Vincolati per le labbra che non cessavano di cercarsi in baci che finalmente cominciavano a trovare un certo ritmo e sincronia, imboccarono il corridoio, con lentezza e talmente accecati dal desiderio da non riuscire a trovare la porta. Prima di arrivare alla camera da letto di Sherlock, ad entrambi restavano soltanto più i pantaloni addosso. Si gettarono sul letto come due adolescienti preda dei loro istinti più primitivi, ridendo come deficienti e ansimando come animali. Quella così primaria ed egoistica necessità di provare piacere nel piacere dell’altro, misto alla concessione estrema e l’inimità ultima.  
Fecero l’amore per tutta la sera, lentamente, molto molto lentamente, come se ogni giorno di tutti quegli anni in cui che avevano atteso che finalmente accadesse stessero ottenendo ognuno la parte di tempo che spettava loro di diritto.
Giunse il momento delle carezze sulla pelle ancora brillante di sudore, l’uno appoggiato al fianco dell’altro, coperti da lenzuola bianche ormai molto più che scomposte, al buio. Le luci della strada penetravano dalle tendine della finestra.
“Sono della Serbia vero?” Domandò John. “Le cicatrici...”
“Alcune...” rispose, vago.
“Sono tutte recenti, le ho viste bene... Sono un medico. Erano fresche quando ti ho  buttato a terra al ristorante... Quando sei tornato. Non è vero?”
“Si...” rispose Sherlock in un sospiro.
“Cazzo Sherlcok, deve essere stato dolorosissimo. Mi dispiace tanto...”
“Me lo meritavo.”
“Qualche testata in faccia si, di essere strozzato pure.. Ma questo no...”
“Non importa, John, davvero.” Gli accerezzò il petto “Entrambi abbiamo le nostre cicatrici...” bació la cicatrice sulla spalla sinistra di John “Se non fosse per questa meraviglia, non ti avei mai conosciuto...” John sorrise per come aveva appena chiamato quella vecchia cicatrice che lo aveva rimandato in patria: era assolutamente vero. Se non gli avessero sparato, non sarebbe tornato a Londra proprio a gennaio e non avrebbe incontrato Mike Stamphord che conosceva Sherlock che, proprio in quel periodo, stava cercando un coinquilino.
Restarono in silenzio ad assaporare la magia di quegli istanti.
“Non posso credere che sia vero… Tutto questo...” rise John.
“Era la prima volta che lo facevi?”
“Ho una figlia Sherlock.”
“Intendo dire con un uomo.”
“No, no… Mi dispiace, non posso darti questo primato.”
“Sholto?” John sorrise, nel buio arrossì “Lo sapevo.”
“E tu?”
“Sono andato così male da fartelo pensare?”
“Assolutamente no, mi sorprenderesti infatti… Ma tu sei empre stato così distaccato…”
“C’è stato un ragazzo in facoltà… Nulla di serio, ma mi piaceva. Ci divertivamo…”
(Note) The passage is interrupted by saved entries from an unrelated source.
(* ===== verification/MspAccept.v ===== *)
(** * Connections that are accepted

    The walk over the sockets for a datagram of no connection, and the state in which a
    first datagram that is too short leaves the socket that is made for it. *)

From S2P Require Import Prelude Prog DataFormats FdQueue FdQueueSpec Msp MspSpec MspLive MspStream MspProcess MspClose MspReceive MspProps.
Import Prog DataFormats FdQueueSpec Msp MspSpec MspLive MspStream MspProcess MspClose MspReceive MspProps.

Module MspAccept.

(** The sockets in the list that starts at [p]. *)
Fixpoint sock_list (socks : gmap nat msp_sock) (p : option nat) (l : list nat) : Prop :=
  match l with
  | [] => p = None
  | a :: l => p = Some a ∧ ∃ s, socks !! a = Some s ∧ sock_list socks (s_next s) l
  end.
(** The socket has no connection with the addresses of [h]. *)
Definition unrelated (fd : Z) (h : mdp_header) (s : msp_sock) : Prop :=
  mdp_sock s = fd → has MSP_STATE_LISTENING (s_state s) = true ∨ remote (s_header s) ≠ remote h ∨ local (s_header s) ≠ local h.
(** It listens on the address. *)
Definition listens_on (fd : Z) (h : mdp_header) (s : msp_sock) : Prop := mdp_sock s = fd ∧ has MSP_STATE_LISTENING (s_state s) = true ∧ listens s h = true.

Section Accept.
Context {App : Type} (W : world App) (log : App → list Z) `{!Benign W log}.
Implicit Types m : msp App.
Variables (fd : Z) (h : mdp_header).
Hypothesis plain : has MDP_FLAG_BIND (h_flags h) = false ∧ has MDP_FLAG_ERROR (h_flags h) = false.

(** No connection is found; a socket that listens on the address is. *)
Lemma match_listen l : ∀ fuel p listen m, sock_list (m_socks m) p l → (length l ≤ fuel)%nat → (∀ a s, a ∈ l → m_socks m !! a = Some s → unrelated fd h s) → (∀ b, listen = Some b → is_Some (m_socks m !! b)) →
  ∃ o, match_loop (w_clock W) fuel fd h listen p m = Ret (Found None o, m) ∧ (∀ b, o = Some b → is_Some (m_socks m !! b)) ∧ (is_Some listen ∨ (∃ a s, a ∈ l ∧ m_socks m !! a = Some s ∧ listens_on fd h s) → is_Some o).
Proof.
  induction l as [|a l IH]; intros fuel p listen m Hl Hf Hno Hlive; cbn [sock_list] in Hl.
  { subst p. exists listen. split; [by destruct fuel|]. split; [done|]. intros [?|(a & s & Ha & _)]; [done|]. by apply not_elem_of_nil in Ha. }
  destruct Hl as (-> & s & Hs & Hl). cbn [length] in Hf. destruct fuel as [|fuel]; [lia|]. cbn [match_loop]. apply (bind_gives (λ r, ∃ o, r = Ret (Found None o, m) ∧ _)), (runs_sock _ s); [done|].
  assert (∀ listen', (∀ b, listen' = Some b → is_Some (m_socks m !! b)) → (is_Some listen ∨ listens_on fd h s → is_Some listen') → ∃ o, match_loop (w_clock W) fuel fd h listen' (s_next s) m = Ret (Found None o, m) ∧
    (∀ b, o = Some b → is_Some (m_socks m !! b)) ∧ (is_Some listen ∨ (∃ a' s, a' ∈ a :: l ∧ m_socks m !! a' = Some s ∧ listens_on fd h s) → is_Some o)) as Hgo.
  { intros listen' H1 H2. destruct (IH fuel (s_next s) listen' m Hl ltac:(lia)) as (o & E & Ho & Hs'); [intros b sb Hb; apply Hno; by right|done|]. exists o. split_and!; [done|done|].
    intros [H|(a' & s' & [->|Ha]%elem_of_cons & Hsa & Hlo)]; apply Hs'; [left; auto| |right; by exists a', s']. rewrite Hs in Hsa. injection Hsa as <-. left. auto. }
  destruct plain as [Hbind _]. destruct (Z.eqb_spec (mdp_sock s) fd) as [Efd|Efd]; cbn [negb]; [|apply Hgo; [done|]; intros [?|[? _]]; done]. rewrite Hbind, andb_false_r.
  destruct (has MSP_STATE_LISTENING (s_state s)) eqn:Eli.
  - destruct (listens s h) eqn:Els; apply Hgo; [intros b [= <-]; by eexists|by eexists|done|]. intros [?|(_ & _ & ?)]; [done|congruence].
  - destruct (Hno a s ltac:(left) Hs Efd) as [?|Hne]; [congruence|]. destruct (bool_decide_reflect (remote (s_header s) = remote h)), (bool_decide_reflect (local (s_header s) = local h)); cbn [andb];
      [by destruct Hne|..]; (apply Hgo; [done|]; intros [?|(_ & ? & _)]; [done|congruence]).
Qed.

Lemma sock_list_length (socks : gmap nat msp_sock) p l : sock_list socks p l → NoDup l → (length l ≤ size socks)%nat.
Proof.
  intros Hl Hnd. rewrite <- (size_dom socks), <- (size_list_to_set (C := gset nat) l Hnd). apply subseteq_size. intros a Ha%elem_of_list_to_set. clear Hnd. revert p Hl. induction l as [|b l IH]; intros p; [by apply not_elem_of_nil in Ha|].
  intros (_ & s & Hs & Hl). apply elem_of_cons in Ha as [->|Ha]; [apply elem_of_dom; by eexists|by apply (IH Ha (s_next s))].
Qed.

(** The socket that is made for a first datagram of one or two bytes. *)
Definition half_open (t : Z) (s : msp_sock) : Prop := s_state s = MSP_STATE_RECEIVED_PACKET ∧ timeout s = t + 10000 ∧ packet_count (tx s) = 0 ∧ w_head (tx s) = None ∧ w_head (rx s) = None ∧ last_state s = 0xFFFF.

Lemma short_first_runs l f rest m : sock_list (m_socks m) (root m) l → NoDup l → (∀ a s, a ∈ l → m_socks m !! a = Some s → unrelated fd h s) → (∃ a s, a ∈ l ∧ m_socks m !! a = Some s ∧ listens_on fd h s) →
  has FLAG_FIRST f = true → has FLAG_STOP f = false → (length rest ≤ 1)%nat →
  runs (process_packet (w_clock W) (w_memory W) (w_send W) (w_local W) fd h (f :: rest)) m (λ r m', r = 0 ∧ ∃ a s, root m' = Some a ∧ m_socks m' !! a = Some s ∧ half_open (w_clock W (S (S (m_ticks m)))) s ∧ m_ticks m' = S (S (S (m_ticks m)))).
Proof.
  intros Hl Hnd Hno Hlis Hf Hs Hlen. unfold process_packet. rewrite (proj2 plain). apply runs_bind, runs_ask. apply runs_bind, runs_ask.
  destruct (match_listen l (size (m_socks m)) (root m) None m Hl (sock_list_length _ _ _ Hl Hnd) Hno ltac:(done)) as (o & E & Ho & Hsome). destruct (Hsome ltac:(by right)) as [b ->]. destruct (Ho b eq_refl) as [sb Hsb].
  apply runs_bind. exists (Found None (Some b)), m. split; [done|]. rewrite bool_decide_true by done. rewrite Hs. cbn [andb]. apply runs_bind. unfold accept. rewrite Hf. apply runs_bind, (runs_sock _ sb); [done|].
  apply runs_bind. unfold msp_socket. cbn [Z.eqb negb]. apply runs_bind. unfold emalloc. apply runs_bind, runs_event. rewrite memory. apply runs_ret. cbn [negb]. apply runs_bind, runs_ask. apply runs_bind, runs_change.
  apply runs_bind. unfold gettime at 1. apply runs_bind, runs_event. apply runs_ret. apply runs_bind, runs_ask. apply runs_bind, runs_ask. apply runs_bind, runs_change.
  cbn [m_socks set_salt_counter m_tick set_socks root salt_counter m_ticks]. set (a := fresh (dom (m_socks m))). set (c := if _ =? SALT_INVALID then _ else _). set (s0 := Sock (root m) None c _ _ _ _ _ _ _ _ _ _ _ _ _).
  assert (a ≠ b) as Hab. { intros Eab. assert (a ∈ dom (m_socks m)) as Hin by (apply elem_of_dom; rewrite Eab; by eexists). by apply (is_fresh (dom (m_socks m))). }
  apply runs_bind. set (m1 := set_socks _ _). apply (runs_mono _ _ (λ _ m2, m_socks m2 !! a = Some s0 ∧ is_Some (m_socks m2 !! b) ∧ m_ticks m2 = S (S (m_ticks m)))).
  { assert (m_socks m1 !! a = Some s0) as Ha by apply lookup_insert_eq. assert (m_socks m1 !! b = Some sb) as Hb by (cbn; by rewrite lookup_insert_ne). destruct (root m) as [x|] eqn:Er; [|apply runs_ret; split_and!; try done; by eexists].
    destruct l as [|y l]; [cbn in Hl; congruence|]. cbn in Hl. destruct Hl as ([= <-] & sx & Hx & _). assert (a ≠ x) as Hax. { intros Eax. assert (a ∈ dom (m_socks m)) as Hin by (apply elem_of_dom; rewrite Eax; by eexists). by apply (is_fresh (dom (m_socks m))). }
    apply (runs_upd_sock _ sx); [cbn; by rewrite lookup_insert_ne|]. cbn [m_socks set_socks]. split_and!; [by rewrite lookup_insert_ne|apply lookup_insert_is_Some; destruct (decide (x = b)); [by left|right; split; [done|by rewrite Hb]]|done]. }
  cbn beta. intros _ m2 (Ha2 & [sb2 Hb2] & Ht2). apply runs_bind, runs_change. apply runs_ret. cbn [ptr]. apply runs_bind, (runs_sock _ sb2); [done|]. apply runs_bind, (runs_upd_sock _ s0); [done|]. apply runs_ret.
  unfold receive. apply runs_bind. unfold gettime at 1. apply runs_bind, runs_event. apply runs_ret. cbn [m_ticks set_socks set_root]. rewrite Ht2. set (t := w_clock W _).
  apply runs_bind. eapply runs_upd_window; [cbn; apply lookup_insert_eq|]. apply runs_bind. eapply runs_upd_sock; [cbn; apply lookup_insert_eq|]. rewrite Hs. rewrite bool_decide_true by (cbn; lia). apply runs_ret. split; [done|].
  eexists a, _. split; [done|]. split; [cbn; apply lookup_insert_eq|]. split; [by split_and!|]. cbn. by rewrite Ht2.
Qed.

Lemma quiet_call a s m : m_socks m !! a = Some s → s_state s ≠ 0xFFFF → last_state s = 0xFFFF → runs (call_handler (w_clock W) (w_handler W) a []) m (λ _ m', ∃ s', m_socks m' !! a = Some s' ∧ called s s').
Proof.
  intros Hs Hst Hl. destruct (s_handler s) as [x|] eqn:Eh.
  - eapply runs_mono; [apply (call_handler_runs W log a s [] m Hs); split_and!; [by eexists|done|by left]|]. cbn beta. intros k m' (_ & s' & H1 & H2 & _). by exists s'.
  - unfold call_handler. apply runs_bind, (runs_sock _ s); [done|]. apply runs_bind. unfold gettime. apply runs_bind, runs_event. apply runs_ret. rewrite Eh. apply runs_ret. exists s. split; [done|by left].
Qed.

(** What [msp_processing] does with it. *)
Lemma half_open_aborts t a s m : root m = Some a → m_socks m !! a = Some s → half_open t s → w_clock W (m_ticks m) ≤ t + 10000 →
  msp_processing (w_clock W) (w_send W) (w_local W) (w_handler W) m = Aborted.
Proof.
  intros Hr Hs (H1 & H2 & H3 & H4 & H5 & H6) Hclk. unfold msp_processing. do 2 apply (bind_gives (λ o, o = Aborted)), runs_ask. rewrite Hr.
  destruct (one_sock a s m Hs) as [fuel ->]. cbn [process_loop]. enough (process_sock (w_clock W) (w_send W) (w_local W) (w_handler W) a m = Aborted) as Hab by (unfold mbind, prog_bind; by rewrite Hab).
  unfold process_sock. apply (bind_gives (λ o, o = Aborted)). unfold gettime. apply runs_bind, runs_event. apply runs_ret. apply (bind_gives (λ o, o = Aborted)), (runs_sock _ s); [done|].
  rewrite H2, (proj2 (Z.ltb_ge _ _)) by lia. apply (bind_gives (λ o, o = Aborted)), (runs_upd_sock _ s); [done|]. rewrite H1. change (has MSP_STATE_LISTENING MSP_STATE_RECEIVED_PACKET) with false. cbv iota.
  set (s1 := set_next_action (timeout s) s). set (m1 := set_socks _ _). assert (m_socks m1 !! a = Some s1) as Hs1 by apply lookup_insert_eq. clearbody m1. apply (bind_gives (λ o, o = Aborted)), runs_ask.
  rewrite H5. assert (∀ n, deliver_loop (w_clock W) (w_handler W) n a None = mret tt) as -> by (by intros []). apply (bind_gives (λ o, o = Aborted)), runs_ret. apply (bind_gives (λ o, o = Aborted)), (runs_sock _ s1); [done|].
  apply (bind_gives (λ o, o = Aborted)). unfold free_acked_packets. apply runs_bind, (runs_window _ _ s1); [done|]. change (w_head (window Rx s1)) with (w_head (rx s)). rewrite H5. apply runs_ret.
  apply (bind_gives (λ o, o = Aborted)). eapply runs_mono; [apply (quiet_call a s1); [done|cbn; by rewrite H1|done]|]. cbn beta. intros _ m2 (s2 & Hs2 & Hc).
  assert (tx s2 = tx s ∧ s_state s2 = MSP_STATE_RECEIVED_PACKET) as [E1 E2] by (rewrite <- H1; by destruct Hc as [->|(u & _ & ->)]).
  apply (bind_gives (λ o, o = Aborted)), (runs_sock _ s2); [done|]. apply (bind_gives (λ o, o = Aborted)). apply (runs_mono _ _ (λ _ m3, ∃ s3, m_socks m3 !! a = Some s3 ∧ tx s3 = tx s ∧ s_state s3 = MSP_STATE_RECEIVED_PACKET)).
  { destruct (_ && _); [apply (runs_upd_sock _ s2); [done|]; eexists; split; [cbn; apply lookup_insert_eq|done]|apply runs_ret; by exists s2]. }
  cbn beta. intros _ m3 (s3 & Hs3 & E3 & E4). enough (check_window a m3 = Aborted) as Hab by (unfold mbind, prog_bind; by rewrite Hab).
  unfold check_window. apply (bind_gives (λ o, o = Aborted)), (runs_sock _ s3); [done|]. apply (bind_gives (λ o, o = Aborted)), runs_ask. rewrite E3, E4, H3, H4.
  assert (∀ n, count_packets (App := App) n None = mret 0) as -> by (by intros []). apply (bind_gives (λ o, o = Aborted)), runs_ret. done.
Qed.

(** C35: A datagram of one or two bytes with FLAG_FIRST and without FLAG_STOP, from any
    address that has no connection, to an address that some socket listens on, makes
    the next [msp_processing] fail an assertion, when it is called within ten seconds:
    the new connection does not have MSP_STATE_DATAOUT. The sockets are any list
    without a connection between the two addresses, and the handler of the listening
    socket, if it has one, only reads. *)
Theorem short_first_packet_aborts l f rest m : sock_list (m_socks m) (root m) l → NoDup l →
  (∀ a s, a ∈ l → m_socks m !! a = Some s → unrelated fd h s) → (∃ a s, a ∈ l ∧ m_socks m !! a = Some s ∧ listens_on fd h s) →
  has FLAG_FIRST f = true → has FLAG_STOP f = false → (length rest ≤ 1)%nat → (∀ i, w_clock W (S i) ≤ w_clock W i + 10000) →
  (process_packet (w_clock W) (w_memory W) (w_send W) (w_local W) fd h (f :: rest);; msp_processing (w_clock W) (w_send W) (w_local W) (w_handler W)) m = Aborted.
Proof.
  intros H1 H2 H3 H4 H5 H6 H7 Hclk. apply (bind_gives (λ o, o = Aborted)). eapply runs_mono; [by apply (short_first_runs l)|]. cbn beta. intros r m' (_ & a & s & Hr & Hs & Hh & Ht). apply (half_open_aborts _ a s m' Hr Hs Hh). rewrite Ht. apply Hclk.
Qed.

End Accept.
End MspAccept.
(* ===== verification/MspDemo.v ===== *)
(** * Streams at work

    A world in which everything works, an exchange over a network that loses, repeats
    and reorders, the instances of the properties, and the cases in which the code
    fails. *)

From stdpp Require Import functions.
From S2P Require Import Prelude Prog DataFormats FdQueue FdQueueSpec Msp MspSpec MspLive MspStream MspProcess MspClose MspReceive MspProps MspAccept.
Import Prog DataFormats FdQueueSpec Msp MspSpec MspLive MspStream MspProcess MspClose MspReceive MspProps MspAccept.

Module MspDemo.

(** The clock goes on by 100 ms at each call to the system; the application reads all
    it is given. *)
Definition read_all : nat → msp_handle → Z → list Z → nat → prog (msp (list Z)) nat := λ _ _ _ payload _ m, Ret (length payload, set_app (m_app m ++ payload) m).
Definition calm : world (list Z) := World _ (λ i, Z.min (Z.of_nat i * 100) (2 ^ 59)) (λ _, true) (λ _, Sent) true read_all.
#[export] Instance calm_benign : Benign calm id.
Proof.
  split; try done.
  - intros i. cbn. lia.
  - intros h hd st payload c m. exists (length payload), (set_app (m_app m ++ payload) m). split; [done|]. split; [done|]. exists (m_app m ++ payload). split; [done|]. cbn. by rewrite firstn_all.
Qed.

Definition sid (x : Z) : list Z := replicate SID_SIZE x.
Definition addr (i : bool) : mdp_sockaddr := if i then Sockaddr (sid 2) 20 else Sockaddr (sid 1) 10.
Lemma addr_ports i : addr_port (addr i) ≠ 0.
Proof. by destruct i. Qed.
Abbreviation runs_to l := (run (λ _, calm) addr (λ _, 3) (λ _, []) l).

(** Two packets are sent; the second arrives, twice, the first is lost. It is sent again
    after a while, and both are acknowledged. *)
Definition exchange : list action :=
  [Send false [1; 2; 3]; Send false [4; 5]; Process false; Deliver true 1; Deliver true 1; Process true] ++ replicate 8 (Process false) ++
  [Deliver true 2; Deliver true 0; Process true; Deliver false 1; Deliver false 0].
Definition nothing : bool → side (list Z) := λ _, Side (boot []) [] [].
Definition final : bool → side (list Z) := match runs_to exchange with Ret σ => σ | _ => nothing end.
Lemma exchange_runs : runs_to exchange = Ret final.
Proof.
  unfold final. assert (match runs_to exchange with Ret _ => true | _ => false end = true) as H by (vm_compute; reflexivity). by destruct (runs_to exchange).
Qed.
Lemma exchange_read : m_app (sd_mem (final true)) = [1; 2; 3; 4; 5] ∧ msg_bytes <$> (sd_net (final false)).*2 = [[4; 255; 255; 0; 0; 1; 2; 3]; [4; 255; 255; 1; 0; 4; 5]; [4; 255; 255; 0; 0; 1; 2; 3]].
Proof. vm_compute. split; reflexivity. Qed.
Lemma exchange_window : match m_socks (sd_mem (final false)) !! start_address with Some s => packet_count (tx s) =? 0 | None => false end = true.
Proof. vm_compute. reflexivity. Qed.

Lemma stream_in_order_witness : ∃ σ, runs_to exchange = Ret σ ∧ ∀ i, m_app (sd_mem (σ i)) `prefix_of` concat (sd_sent (σ (negb i))).
Proof. exact (stream_in_order (λ _, calm) addr (λ _, 3) (λ _, id) addr_ports (λ _, []) exchange (λ _, eq_refl)). Defined.
Lemma stream_acknowledged_witness : m_app (sd_mem (final true)) = concat (sd_sent (final false)).
Proof.
  pose proof exchange_window as Hw. destruct (m_socks (sd_mem (final false)) !! start_address) as [s|] eqn:Es; [|done]. apply Z.eqb_eq in Hw.
  assert (root (sd_mem (final false)) = Some start_address) as Hr by (vm_compute; reflexivity).
  exact (proj2 (stream_acknowledged (λ _, calm) addr (λ _, 3) (λ _, id) addr_ports (λ _, []) exchange final false s (λ _, eq_refl) exchange_runs Hr Es) Hw).
Defined.
Lemma stream_memory_witness : let m := sd_mem (final false) in root m = None ∧ m_packets m = ∅ ∨ root m = Some start_address ∧ ∃ s, m_socks m !! start_address = Some s ∧
    Z.of_nat (size (m_packets m)) = packet_count (tx s) + packet_count (rx s) ∧ 0 ≤ packet_count (tx s) ≤ 5 ∧ 0 ≤ packet_count (rx s).
Proof. exact (stream_memory (λ _, calm) addr (λ _, 3) (λ _, id) addr_ports (λ _, []) exchange final false (λ _, eq_refl) exchange_runs). Defined.

(** ** Where the code fails *)

(** A socket that listens, bound to its port. *)
Definition listening : prog (msp (list Z)) unit :=
  h ← msp_socket (w_clock calm) (w_memory calm) 3 0;
  msp_set_handler h (Some 0%nat) 0;;
  msp_set_local h (addr false);;
  msp_listen (w_clock calm) (w_send calm) (w_local calm) h;;
  process_packet (w_clock calm) (w_memory calm) (w_send calm) (w_local calm) 3 (Header (addr false) NO_ADDR MDP_FLAG_BIND 0 0) [];;
  mret tt.
Definition listening_state : msp (list Z) := match listening (boot []) with Ret (_, m) => m | _ => boot [] end.
Lemma calm_steps i : w_clock calm (S i) ≤ w_clock calm i + 10000.
Proof. cbn. lia. Qed.
Lemma short_first_packet_aborts_witness : (process_packet (w_clock calm) (w_memory calm) (w_send calm) (w_local calm) 3 (Header (addr false) (addr true) 0 0 0) [FLAG_FIRST];; msp_processing (w_clock calm) (w_send calm) (w_local calm) (w_handler calm)) listening_state = Aborted.
Proof.
  assert (∃ a s, root listening_state = Some a ∧ m_socks listening_state !! a = Some s ∧ s_next s = None ∧ mdp_sock s = 3 ∧ has MSP_STATE_LISTENING (s_state s) = true ∧ listens s (Header (addr false) (addr true) 0 0 0) = true) as (a & s & Hr & Hs & Hn & H1 & H2 & H3).
  { exists start_address. destruct (m_socks listening_state !! start_address) as [s|] eqn:Es; [|vm_compute in Es; discriminate Es]. exists s. vm_compute in Es. injection Es as <-. split_and!; reflexivity. }
  apply (short_first_packet_aborts calm id 3 (Header (addr false) (addr true) 0 0 0) ltac:(done) [a] FLAG_FIRST [] listening_state).
  - cbn. rewrite Hr. split; [done|]. exists s. done.
  - apply NoDup_singleton.
  - intros b sb ->%list_elem_of_singleton Hsb _. rewrite Hs in Hsb. injection Hsb as <-. by left.
  - exists a, s. split; [by apply list_elem_of_singleton|]. done.
  - reflexivity.
  - reflexivity.
  - cbn. lia.
  - exact calm_steps.
Defined.

(** The daemon's socket fails. *)
Definition broken : world (list Z) := World _ (w_clock calm) (w_memory calm) (λ _, Failed) true read_all.
(** When a datagram cannot be sent, [msp_close_all] frees the socket while it is
    being processed, and [msp_processing] goes on with the freed socket. *)
Theorem failed_send_use_after_free : (setup (λ _, broken) addr (λ _, 3) false ≫= λ h,
    msp_send (w_clock broken) (w_memory broken) h [1; 2; 3];;
    msp_processing (w_clock broken) (w_send broken) (w_local broken) (w_handler broken)) (boot []) = Undef.
Proof. vm_compute. reflexivity. Qed.

(** The allocation of the payload fails. *)
Definition tight : world (list Z) := World _ (w_clock calm) (λ i, bool_decide (i ≠ 5%nat)) (w_send calm) true read_all.
(** When there is no memory for the payload of a packet, [msp_send] fails, but the
    window still has the packet that was freed, which [msp_processing] then reads. *)
Theorem failed_payload_left_linked :
  (∃ m, (setup (λ _, tight) addr (λ _, 3) false ≫= λ h, msp_send (w_clock tight) (w_memory tight) h [1; 2; 3]) (boot []) = Ret (-1, m)) ∧
  (setup (λ _, tight) addr (λ _, 3) false ≫= λ h, msp_send (w_clock tight) (w_memory tight) h [1; 2; 3];;
     msp_processing (w_clock tight) (w_send tight) (w_local tight) (w_handler tight)) (boot []) = Undef.
Proof. split; [eexists|]; vm_compute; reflexivity. Qed.

End MspDemo.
“Mi sento un rimpiazzo” scherzò John
“A me lo dici?”
“Non dire così… Piuttosto era il contrario. Non sai quante volte Mary mi ha gridato in faccia la stessa cosa. E aveva assolutamente ragione.  Mary mi salvò la vita quando ad essere morto eri tu. Dopo il funerale ero disperato… Eri così importante per me… E ti avevo detto delle cose orribili prima che salissi sul tetto del St Barth quando invece era solo questo che volevo per noi, da sempre. E tu ti eri suicidato e io… non volevo più vivere in un mondo dove non c’eri.” John si strinse forte a lui “Ho ingoiato tutte le pillole dell’armadietto dell’ambulatorio che sono riuscito a mandare giù. Mi sono seduto alla scrivania e ho aspettato di addormentarmi. Ma Mary, che aveva cominciato da poco a lavorare in ambulatorio, sfondò la porta e mi trovò… E mi salvò la vita. Non sarei qui se non fosse per lei...”
Sherlock, sconvolto, accese la lampada sul comodino e cercò il suo sguardo sconvolto:
“John-” disse squotendo la testa, con voce rotta “Io.. Io non ne avevo idea... Non sapevo- nessuno me lo aveva mai detto. Mi- Mi dipspiace tanto-” Due rivoli di lacrime rigarono le sue guance e John lo abbracciò forte e lo baciò sulle labbra, sorridendogli.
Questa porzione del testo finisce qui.